Activity: Among the entries below, please repeat exactly and only the lines from the line containing "- A Python [str]" to the line containing "The order in", both lines included.

Exercise inputs: Begin

(* ===== verification/AppWifi.v ===== *)
(** * The wireless interface of the application ([winject/src/AppRRC.cpp], [WIFI.hpp], [WIFIUDP.hpp])

    The base frame that carries every transmission, its sending, and the way
    of a received packet from the socket to [process_rx_frame]. Logging is left
    out, and of the statistics the average of the signal: only the reading of
    the field for it is modelled. *)

From stdpp Require Import gmap.
From S2P Require Import Prelude Mem SafeInt LlcFrame SafeChecker FecFrame Info Filters Radiotap Ieee80211 RxFrame.

(** ** Devices *)

(** [WIFI] and [DualWIFI] send the bytes they are given, [WIFIUDP] four more,
    where a card would have the check sequence; all are read from the buffer
    that [send] is called with. *)
Inductive wifi_device := WIFI | DualWIFI | WIFIUDP.
Definition wifi_send (dev : wifi_device) (buff : list Z) (sz : Z) : res (list Z) :=
  rd_n buff 0 (match dev with WIFIUDP => sz + 4 | _ => sz end).

(** The constructor of [AppRRC] picks the device, and filters what a card hears. *)
Definition pick_device (woudp_rx wifi_device2 : bool) : wifi_device :=
  if negb woudp_rx && negb wifi_device2 then WIFI else if wifi_device2 then DualWIFI else WIFIUDP.
Definition socket_filter (dev : wifi_device) (hwdst : Z) : option (list sock_filter) :=
  match dev with WIFIUDP => None | _ => Some (winject_src hwdst) end.
Definition socket_accepts `{BpfMachine} (dev : wifi_device) (hwdst : Z) (pkt : list Z) : bool :=
  match socket_filter dev hwdst with Some prog => bpf_accepts prog pkt | None => true end.

(** [recv] into a buffer: a packet that is too long for it is cut off. *)
Definition wifi_recv (pkt buff : list Z) : list Z * Z :=
  let got := take (length buff) pkt in (splice buff 0 got, zlen got).

(** ** The base frame *)

Section wifi.
(** The addresses of [tx_buff] and of [rx_buff], for the alignment. *)
Variable org : Z.

Definition buff_size : Z := 1024 * 2.

Definition or_at (t : sf_type) (u : Z) (p : Z) (m : list Z) : res (list Z) :=
  v ← sf_load Little t m p; sf_store Little t m p (Z.lor v u).
Definition or_byte (u : Z) (p : Z) (m : list Z) : res (list Z) :=
  v ← rd m p; wr m p (Z.lor v u).
(** The command [init lcid=n] asks for the set-up of channel [n] modulo
    256, by force, and changes nothing else; [log index=i] clears the bit [i] of
    the logger, or ends the program if there is none; [init] without a number
    ends it too. *)
Theorem console_commands s n from : console_ok s -> Z.of_N n < 2147483648 ->
  let init := datagram (show_line (chars "init") [decimal_arg "lcid" n] []) in
  let log := datagram (show_line (chars "log") [decimal_arg "index" n] []) in
  zlen init < CONSOLE_BUFF - 1 -> zlen log < CONSOLE_BUFF - 1 ->
  on_console_read (RecvData init from) s =
    Ok (Console (push_rrc_event (rrc_event_setup_t (Z.of_N n mod 256) true) (cs_app s)) (cs_logbits s)
          (cs_buff (received init s)), Some (datagram (chars "pushing..." ++ [newline]), from)) /\
  on_console_read (RecvData log from) s =
    (if Z.of_N n <? 37
     then Ok (Console (cs_app s) (<[N.to_nat n := false]> (cs_logbits s)) (cs_buff (received log s)),
              Some (datagram (chars "level set." ++ [newline]), from))
     else Throw StdOutOfRange) /\
  on_console_read (RecvData (datagram (chars "init")) from) s = Throw StdBadOptional.
Proof.
  intros (Hb & Hl) Hn. assert (u64 (Z.of_N n) = Z.of_N n) as Hu by (apply u64_id; unfold is_u64; lia).
  intros init log Hi Hg. unfold init, log in *. rewrite zlen_datagram in Hi, Hg.
  assert (plain (chars "init") /\ plain (chars "log") /\ plain (chars "lcid") /\ plain (chars "index"))
    as ((Hw1 & _) & (Hw2 & _) & Hk1 & Hk2) by (split_and!; by apply (bool_decide_unpack _)).
  assert (all_of is_blank []) as Ht by constructor.
  split_and!.
  - rewrite console_line; [|done|done|repeat constructor; by apply decimal_ok|done|lia].
    change (str (chars "init")) with "init"%string. unfold run_command. cbn [answer].
    change (cmdman !! "init"%string) with (Some on_cmd_init). unfold on_cmd_init.
    by rewrite decimal_value.
  - rewrite console_line; [|done|done|repeat constructor; by apply decimal_ok|done|lia].
    change (str (chars "log")) with "log"%string. unfold run_command.
    change (cmdman !! "log"%string) with (Some on_cmd_log). unfold on_cmd_log.
    rewrite decimal_value by done.
    change (arg "bit" (args_of ∅ [decimal_arg "index" n])) with (@None string).
    change (as_int "set" (args_of ∅ [decimal_arg "index" n])) with (@None Z).
    rewrite bool_decide_true by done. cbn [negb].
    change (default 0 (Some (Z.of_N n))) with (Z.of_N n). change (bool_of_Z (default 0 None)) with false.
    unfold set_logbit. rewrite Hu. change (cs_logbits (received _ s)) with (cs_logbits s).
    replace (zlen (cs_logbits s)) with 37 by (unfold zlen; by rewrite Hl). case_Z; [|done].
    by replace (Z.to_nat (Z.of_N n)) with (N.to_nat n) by lia.
  - rewrite <- (app_nil_r (chars "init")). change (chars "init" ++ []) with (show_line (chars "init") [] []).
    rewrite console_line; [done|done|done|constructor|done|done].
Qed.

(** ** An application *)

Definition console_example : console_t :=
  Console (App ∅ [] 0 [] true true true true) (replicate LOGBITS true) (replicate (Z.to_nat CONSOLE_BUFF) 0).
Definition sender_example : sockaddr4 := SockAddr AF_INET 2130706433 4000.

Lemma console_example_ok : console_ok console_example.
Proof. split; by vm_compute. Qed.

Lemma console_executes_witness :
  on_console_read (RecvData (datagram (chars "log  bit=101 set=1 ")) sender_example) console_example =
  answer sender_example (run_command "log" (<["set" := "1"]> (<["bit" := "101"]> ∅))%string
    (received (datagram (chars "log  bit=101 set=1 ")) console_example)).
Proof.
  refine (proj1 (console_executes console_example (chars "log")
    [ArgText (chars "  ") (chars "bit") (chars "101"); ArgText (chars " ") (chars "set") (chars "1")]
    (chars " ") sender_example _ _ _ _ _)).
  - by vm_compute.
  - by apply (bool_decide_unpack (plain (chars "log"))).
  - repeat constructor; try done; by apply (bool_decide_unpack (plain _)).
  - by repeat constructor.
  - by vm_compute.
Defined.
Definition process_document (image_path : string) : pyval * pyval :=
  match
    (extracted_text <- image_to_string image_path ;;
     if negb (truthy (PStr (strip extracted_text)))
        || Nat.ltb (String.length extracted_text) 50
     then Ok (PNone, PNone)
     else
       nlp <- SpacyModel_nlp ;;
       let policy_no :=
         match re_search policy_no_pattern extracted_text with
         | Some g => PStr (strip g)
         | None => PNone
         end in
       claim_value <-
         match re_search claim_amount_pattern extracted_text with
         | Some g => (f <- py_float (remove_commas g) ;; Ok (PFloat f))
         | None => Ok PNone
         end ;;
       ents <- nlp extracted_text ;;
       Ok (PDict [("PERSON", PList (ent_texts "PERSON" ents));
                  ("DATE", PList (ent_texts "DATE" ents));
                  ("POLICY_NO", policy_no);
                  ("CLAIM_VALUE", claim_value)],
           PStr extracted_text))%py
  with
  | Ok r => r
  | Raise _ => (PNone, PNone)
  end.

End DocumentProcessor.

(** *** Notions for the document processor *)

(** A string that does not go on with a character of [p]. *)
Definition stops (p : ascii -> bool) (s : string) : Prop :=
  match s with
  | EmptyString => True
  | String c _ => p c = false
  end.

(** The characters that would go on an amount. *)
Definition after_amount (c : ascii) : bool :=
  is_amount_char c || Ascii.eqb c ".".

(** A float that is zero, positive or plus infinity. *)
Definition sf_nonnegative (x : spec_float) : Prop :=
  match x with
  | S754_zero s | S754_infinity s | S754_finite s _ _ => s = false
  | S754_nan => False
  end.

(** ** claim_classifier.py and pipeline.py: training and construction *)

(** What the data frame built from the training data shows: its column
    labels and its number of rows. *)
Record data_frame : Type := {
  columns : list pyval;
  rows : nat
}.

(** The outcome of a constructor that raises [RuntimeError]. *)
Inductive construction (A : Type) : Type :=
| Constructed (a : A)
| RuntimeError (msg : string).

Arguments Constructed {A} a.
Arguments RuntimeError {A} msg.

Section Training.

Variable TRAINING_DATA : pyval.

(** [pd.DataFrame] on the training data, and the fitting of a
    [TfidfVectorizer] and [MultinomialNB] pipeline on the two columns of a
    frame.  Each can raise. *)
Variable DataFrame : pyval -> result data_frame.
Variable fit : data_frame -> result sk_model.

Definition has_column (label : string) (df : data_frame) : bool :=
  existsb (fun c => py_eq c (PStr label)) (columns df).

(** [train_model]: the fitted model, or None. *)
Definition train_model : option sk_model :=
  match
    (df <- DataFrame TRAINING_DATA ;;
     if negb (has_column "description" df) || negb (has_column "claim_type" df)
     then Raise (KeyError
       "TRAINING_DATA must contain 'description' and 'claim_type' fields.")
     else if Nat.ltb (rows df) 2
     then Raise (ValueError
       "TRAINING_DATA must contain at least 2 samples for training." [])
     else fit df)%py
  with
  | Ok model => Some model
  | Raise _ => None
  end.

(** [ClaimsPipeline()] *)
Definition ClaimsPipeline_init : construction ClaimsPipeline :=
  match train_model with
  | Some model => Constructed {| classifier := model |}
  | None =>
      RuntimeError "Failed to initialize the claims classification model."
  end.
(** * Parchify-idp: Document AI drivers

    A shallow embedding of the two command-line drivers of the repository,
    [rawcod.py] (single file) and [process_service.py] (batch), and the
    properties of their MIME classifier, configuration resolver, response
    normalizer and top-level error handling.

    Modelling conventions.
    - A Python [str] is a Rocq [string], one [ascii] per character: the
      character of an [ascii] is the code point of its number, U+0000 to
      U+00FF, and text with a character above U+00FF is outside the model.
      The string methods below ([lower], [strip], [split], [rfind]) follow
      CPython on these characters: [lower] maps A-Z and the capital letters
      of U+00C0-U+00DE to their small letters, and the whitespace of [strip]
      is TAB-CR, FS-US, the space, NEL (U+0085) and the no-break space
      (U+00A0).
    - A Python [dict] keyed by strings is a [gmap string _]; a Python list is
      a [list].
      The order in which a dict lists its keys is not modelled.
    - An exception is a value of [exn]; a call that can raise returns a
      [result].  Code that prints, reads the environment or the file system,
      or calls the remote processor runs in the monad [M] over [World].
      Interrupts ([KeyboardInterrupt], [SystemExit]), which no handler of
      the scripts takes, are not modelled.
    - [pathlib] and [os.path] are modelled on POSIX paths, as CPython 3.11
      defines [suffix], [stem], [basename] and [splitext]. *)

From Stdlib Require Import String Ascii List ZArith Lia Bool.
From stdpp Require Import base gmap strings list option fin_maps pretty.

Local Open Scope string_scope.
Local Open Scope list_scope.

(** ** Exceptions *)

(** The exception classes that the two scripts raise, catch or can receive
    from the libraries they call. [JSONDecodeError] and [UnicodeDecodeError]
    are subclasses of [ValueError] in Python; none of them is a subclass of
    [RuntimeError]. *)
Inductive exn : Type :=
| RuntimeError (msg : string)
| ValueError (msg : string)
| JSONDecodeError (msg : string)
| UnicodeDecodeError (msg : string)
| AttributeError (msg : string)
| IndexError (msg : string)
| KeyError (key : string)
| OSError (msg : string)
| ImportError (msg : string)
| TypeError (msg : string)
| EOFError
| ClientError (msg : string).

Inductive result (A : Type) : Type :=
| Ok (a : A)
| Raise (e : exn).
Arguments Ok {A} a.
Arguments Raise {A} e.

#[global] Instance result_ret : MRet result := fun _ a => Ok a.
#[global] Instance result_bind : MBind result := fun _ _ f m =>
  match m with
  | Ok a => f a
  | Raise e => Raise e
  end.

(** [except RuntimeError] *)
Definition is_RuntimeError (e : exn) : bool :=
  match e with RuntimeError _ => true | _ => false end.

(** [except json.JSONDecodeError] *)
Definition is_JSONDecodeError (e : exn) : bool :=
  match e with JSONDecodeError _ => true | _ => false end.

(** [except ImportError] *)
Definition is_ImportError (e : exn) : bool :=
  match e with ImportError _ => true | _ => false end.

(** [str(e)] of an exception, as the log lines print it. *)
Definition exn_message (e : exn) : string :=
  match e with
  | RuntimeError m | ValueError m | JSONDecodeError m | UnicodeDecodeError m
  | AttributeError m | IndexError m | OSError m | ImportError m
  | TypeError m | ClientError m => m
  | KeyError k => "'" ++ k ++ "'"
  | EOFError => ""
  end.

(** ** Python string methods *)

Module PyStr.

(** The characters [lower] changes: A-Z and, above ASCII, the capital
    letters U+00C0-U+00DE but for the multiplication sign U+00D7. *)
Definition is_upper (c : ascii) : bool :=
  let n := nat_of_ascii c in
  ((65 <=? n)%nat && (n <=? 90)%nat)
  || ((192 <=? n)%nat && (n <=? 222)%nat && negb (n =? 215)%nat).

Definition lower_char (c : ascii) : ascii :=
  if is_upper c then ascii_of_nat (nat_of_ascii c + 32) else c.

(** [s.lower()] *)
Fixpoint lower (s : string) : string :=
  match s with
  | EmptyString => EmptyString
  | String c s' => String (lower_char c) (lower s')
  end.

(** [c.isspace()], the whitespace of [strip]: TAB, LF, VT, FF, CR, FS, GS,
    RS, US, the space, NEL (U+0085) and the no-break space (U+00A0). *)
Definition isspace (c : ascii) : bool :=
  let n := nat_of_ascii c in
  ((9 <=? n)%nat && (n <=? 13)%nat) || ((28 <=? n)%nat && (n <=? 32)%nat)
  || (n =? 133)%nat || (n =? 160)%nat.

(** [s.lstrip()] *)
Fixpoint lstrip (s : string) : string :=
  match s with
  | EmptyString => EmptyString
  | String c s' => if isspace c then lstrip s' else s
  end.

(** [s.rstrip()] *)
Fixpoint rstrip (s : string) : string :=
  match s with
  | EmptyString => EmptyString
  | String c s' =>
      match rstrip s' with
      | EmptyString => if isspace c then EmptyString else String c EmptyString
      | r => String c r
      end
  end.

(** [s.strip()] *)
Definition strip (s : string) : string := rstrip (lstrip s).

(** [s.lstrip(ch)] for a one-character argument *)
Fixpoint lstrip_char (ch : ascii) (s : string) : string :=
  match s with
  | EmptyString => EmptyString
  | String c s' => if Ascii.eqb c ch then lstrip_char ch s' else s
  end.

(** [s.rstrip(ch)] for a one-character argument *)
Fixpoint rstrip_char (ch : ascii) (s : string) : string :=
  match s with
  | EmptyString => EmptyString
  | String c s' =>
      match rstrip_char ch s' with
      | EmptyString => if Ascii.eqb c ch then EmptyString else String c EmptyString
      | r => String c r
      end
  end.

(** [s.strip(ch)] for a one-character argument *)
Definition strip_char (ch : ascii) (s : string) : string :=
  rstrip_char ch (lstrip_char ch s).

(** [s.split(sep)] for a one-character separator: the pieces between the
    occurrences of [sep], in order. *)
Fixpoint split (sep : ascii) (s : string) : list string :=
  match s with
  | EmptyString => [EmptyString]
  | String c s' =>
      if Ascii.eqb c sep then EmptyString :: split sep s'
      else match split sep s' with
           | [] => [String c EmptyString]
           | w :: ws => String c w :: ws
           end
  end.

(** [l[-1]]: the last element, [IndexError] on an empty list. *)
Fixpoint index_last {A : Type} (l : list A) : result A :=
  match l with
  | [] => Raise (IndexError "list index out of range")
  | [x] => Ok x
  | _ :: l' => index_last l'
  end.

(** [s.rfind(ch)]: the index of the last occurrence of [ch], or -1. *)
Fixpoint rfind (ch : ascii) (s : string) : Z :=
  match s with
  | EmptyString => (-1)%Z
  | String c s' =>
      let r := rfind ch s' in
      if (0 <=? r)%Z then (r + 1)%Z
      else if Ascii.eqb c ch then 0%Z else (-1)%Z
  end.
Lemma nonwhite_bbox_pixmap_grows_witness :
  245 <= 256 /\
  nonwhite_bbox_pixmap ex_drop_alpha ex_dotted_pixmap 245 = Some (mkRect 5 5 6 6) /\
  nonwhite_bbox_pixmap ex_drop_alpha ex_dotted_pixmap 256 = Some (mkRect 0 0 10 10) /\
  exists b2,
    nonwhite_bbox_pixmap ex_drop_alpha ex_dotted_pixmap 256 = Some b2 /\
    Rect_within (mkRect 5 5 6 6) b2.
Proof.
  assert (Ht : 245 <= 256) by lia.
  split; [exact Ht|]. split; [reflexivity|]. split; [reflexivity|].
  exact (nonwhite_bbox_pixmap_grows ex_drop_alpha ex_dotted_pixmap 245 256
           (mkRect 5 5 6 6) Ht eq_refl).
Defined.

Lemma nonwhite_bbox_pixmap_in_pixmap_witness :
  nonwhite_bbox_pixmap ex_drop_alpha ex_dotted_pixmap 245 = Some (mkRect 5 5 6 6) /\
  exists p,
    without_alpha ex_drop_alpha ex_dotted_pixmap = Ok p /\
    Rect_within (mkRect 5 5 6 6)
      (mkRect 0 0 (of_int (Z.of_nat (width p))) (of_int (Z.of_nat (height p)))) /\
    is_empty (mkRect 5 5 6 6) = false /\
    falsy (Some (mkRect 5 5 6 6)) = false.
Proof.
  split; [reflexivity|].
  exact (nonwhite_bbox_pixmap_in_pixmap ex_drop_alpha ex_dotted_pixmap 245
           (mkRect 5 5 6 6) eq_refl).
Defined.
(** One iteration of the [while] loop. *)
Definition step (program : list ascii) (brace_map : gmap nat nat) (s : state)
    : result state :=
  match program !! position s with
  | None => Raise IndexError
  | Some current_char =>
      s' ← dispatch brace_map current_char s;
      Ok (with_position s' (S (position s')))
  end.

(** How a run ends: the loop condition became false, an exception escaped
    (the state is the one the failing instruction started from), or the
    bound on the number of iterations was reached. *)
Inductive outcome : Type :=
| Finished (s : state)
| Crashed (e : exn) (s : state)
| OutOfFuel (s : state).

(** [while position < len(program)], for at most [fuel] iterations. *)
Fixpoint run (fuel : nat) (program : list ascii) (brace_map : gmap nat nat)
    (s : state) : outcome :=
  if decide (position s < length program)%nat then
    match fuel with
    | O => OutOfFuel s
    | S fuel =>
        match step program brace_map s with
        | Ok s' => run fuel program brace_map s'
        | Raise e => Crashed e s
        end
    end
  else Finished s.

Definition interpret (fuel : nat) (program : list ascii) (input : list Z) : outcome :=
  match make_brace_map program with
  | Ok brace_map => run fuel program brace_map (initial input)
  | Raise e => Crashed e (initial input)
  end.

(** The positions of the instructions a run executes, in order. *)
Fixpoint trace (fuel : nat) (program : list ascii) (brace_map : gmap nat nat)
    (s : state) : list nat :=
  if decide (position s < length program)%nat then
    match fuel with
    | O => []
    | S fuel =>
        position s ::
        match step program brace_map s with
        | Ok s' => trace fuel program brace_map s'
        | Raise e => []
        end
    end
  else [].

Definition prog (s : string) : list ascii := list_ascii_of_string s.

(** ** Sequences of tape operations *)

(** The methods of [Array] that change the tape, as data. *)
Inductive tape_op : Type :=
| Write (n : Z)     (* set_data(n) *)
| Increment         (* increment() *)
| Decrement         (* decrement() *)
| MoveRight         (* right() *)
| MoveLeft.         (* left() *)

Definition apply_op (o : tape_op) (m : Array.t) : result Array.t :=
  match o with
  | Write n => Array.set_data n m
  | Increment => '(m', _) ← Array.increment m; Ok m'
  | Decrement => '(m', _) ← Array.decrement m; Ok m'
  | MoveRight => Ok (Array.right m)
  | MoveLeft => Array.left m
  end.

(** The calls of [ops] one after the other; the first exception ends it. *)
Fixpoint apply_ops (ops : list tape_op) (m : Array.t) : result Array.t :=
  match ops with
  | [] => Ok m
  | o :: ops => m' ← apply_op o m; apply_ops ops m'
  end.

Definition is_write (o : tape_op) : bool :=
  match o with Write _ => true | _ => false end.

(** No call of [set_data] among [ops]. *)
Definition no_write (ops : list tape_op) : bool := forallb (fun o => negb (is_write o)) ops.

(** [o] stays within bytes when called on [m]: [set_data] is given a byte,
    and [increment] is not called on a cell that holds 255 or more. *)
Definition byte_op (o : tape_op) (m : Array.t) : bool :=
  match o with
  | Write n => (0 <=? n) && (n <=? 255)
  | Increment =>
      match Array.get_data m with
      | Ok v => v <? 255
      | Raise _ => true
      end
  | _ => true
  end.

(** Every call of [ops], started from [m], is a [byte_op] where it is made. *)
Fixpoint byte_ops (ops : list tape_op) (m : Array.t) : bool :=
  match ops with
  | [] => true
  | o :: ops =>
      byte_op o m &&
      match apply_op o m with
      | Ok m' => byte_ops ops m'
      | Raise _ => true
      end
  end.

(** [n] calls of [increment], with everything they log. *)
Fixpoint increment_n (n : nat) (m : Array.t) : result (Array.t * list log_record) :=
  match n with
  | O => Ok (m, [])
  | S n =>
      '(m1, l1) ← increment_n n m;
      '(m2, l2) ← Array.increment m1;
      Ok (m2, l1 ++ l2)
  end.

(** [n] calls of [right]. *)
Definition right_n (n : nat) (m : Array.t) : Array.t := Nat.iter n Array.right m.

(** The tape [m] with the current cell replaced by [v]. *)
Definition set_cell (v : Z) (m : Array.t) : Array.t :=
  {| Array.array := <[Array.ptr m := v]> (Array.array m); Array.ptr := Array.ptr m |}.

(** The pointer is an index of the array. *)
Definition valid (m : Array.t) : Prop := (Array.ptr m < length (Array.array m))%nat.

(** All cells of [m] lie between [lo] and [hi]. *)
Definition cells_within (lo hi : Z) (m : Array.t) : Prop :=
  Forall (fun v => lo ≤ v ≤ hi) (Array.array m).

(** ** Bracket structure, as the specification words it *)

(** The nesting depth after [program], started at depth [d]; [None] when a
    closing bracket occurs at depth 0 (an unmatched closing bracket). *)
Fixpoint depth_scan (program : list ascii) (d : nat) : option nat :=
  match program with
  | [] => Some d
  | c :: rest =>
      if (c =? "[")%char then depth_scan rest (S d)
      else if (c =? "]")%char then
        match d with
        | O => None
        | S d => depth_scan rest d
        end
      else depth_scan rest d
  end.

Definition unmatched_close (program : list ascii) : Prop := depth_scan program 0 = None.
Definition unmatched_open (program : list ascii) : Prop :=
  exists d, depth_scan program 0 = Some (S d).
Definition balanced (program : list ascii) : Prop := depth_scan program 0 = Some 0%nat.
(** The do-while loop of [retrieveDataAndWait], one reply per pass. *)
Fixpoint retrieveData_loop (replies : list (option ReceiveInfo))
    (receive_info : option ReceiveInfo) (spins : list (list string))
    (p : ViewPlanner)
    : result (ViewPlanner * list (option ReceiveInfo) * list (list string)) :=
  match replies with
  | [] => Unfinished
  | reply :: replies' =>
      let p := call_service p Call_retrieve_data in
      let '(receive_service_succeeded, receive_info) :=
        retrieveData receive_info reply in
      if retrieval_failed receive_service_succeeded receive_info
      then
        let '(due, spins') := next_spin spins in
        let p := spinOnce p due in
        if abort_loop_ p
        then Ok (p, replies', spins')
        else retrieveData_loop replies' receive_info spins' p
      else Ok (p, replies', spins)
  end.

Definition retrieveDataAndWait (replies : list (option ReceiveInfo))
    (spins : list (list string)) (p : ViewPlanner)
    : result (Waited (option ReceiveInfo)) :=
  '(p, replies, spins) <- retrieveData_loop replies None spins p ;;
  if abort_loop_ p
  then Ok {| planner_after := set_abort_loop p false;
             replies_left := replies; spins_left := spins;
             report := reported_abort |}
  else Ok {| planner_after := p;
             replies_left := replies; spins_left := spins;
             report := reported_success |}.

(** The do-while loop of [moveToAndWait]. *)
Fixpoint moveTo_loop (target_view : View) (replies : list (option bool))
    (successfully_moved : option bool) (spins : list (list string))
    (p : ViewPlanner)
    : result (ViewPlanner * list (option bool) * list (list string)) :=
  match replies with
  | [] => Unfinished
  | reply :: replies' =>
      let p := call_service p (Call_move_to target_view) in
      let '(service_succeeded, successfully_moved) :=
        moveTo successfully_moved reply in
      if movement_failed service_succeeded successfully_moved
      then
        let '(due, spins') := next_spin spins in
        let p := spinOnce p due in
        if abort_loop_ p
        then Ok (p, replies', spins')
        else moveTo_loop target_view replies' successfully_moved spins' p
      else Ok (p, replies', spins)
  end.

Definition moveToAndWait (target_view : View) (replies : list (option bool))
    (spins : list (list string)) (p : ViewPlanner)
    : result (Waited (option bool)) :=
  '(p, replies, spins) <- moveTo_loop target_view replies None spins p ;;
  if abort_loop_ p
  then Ok {| planner_after := set_abort_loop p false;
             replies_left := replies; spins_left := spins;
             report := reported_abort |}
  else Ok {| planner_after := p;
             replies_left := replies; spins_left := spins;
             report := reported_success |}.

(** ** One round of the planning loop *)

(** What the outside world supplies during one round. *)
Record RoundInputs := {
  (* the cost service's reply for the candidate at a position *)
  cost_reply : nat -> option MovementCost;
  (* what the local [cost_description] holds before the call *)
  cost_description_start : nat -> MovementCost;
  (* the information service's reply for the candidate at a position *)
  information_reply : nat -> option (list Q);
  move_replies : list (option bool);
  retrieve_replies : list (option ReceiveInfo);
  spins : list (list string)
}.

Exercise inputs: End

Finished exercise:
    - A Python [str] is a Rocq [string], one [ascii] per character: the
      character of an [ascii] is the code point of its number, U+0000 to
      U+00FF, and text with a character above U+00FF is outside the model.
      The string methods below ([lower], [strip], [split], [rfind]) follow
      CPython on these characters: [lower] maps A-Z and the capital letters
      of U+00C0-U+00DE to their small letters, and the whitespace of [strip]
      is TAB-CR, FS-US, the space, NEL (U+0085) and the no-break space
      (U+00A0).
    - A Python [dict] keyed by strings is a [gmap string _]; a Python list is
      a [list].
      The order in which a dict lists its keys is not modelled.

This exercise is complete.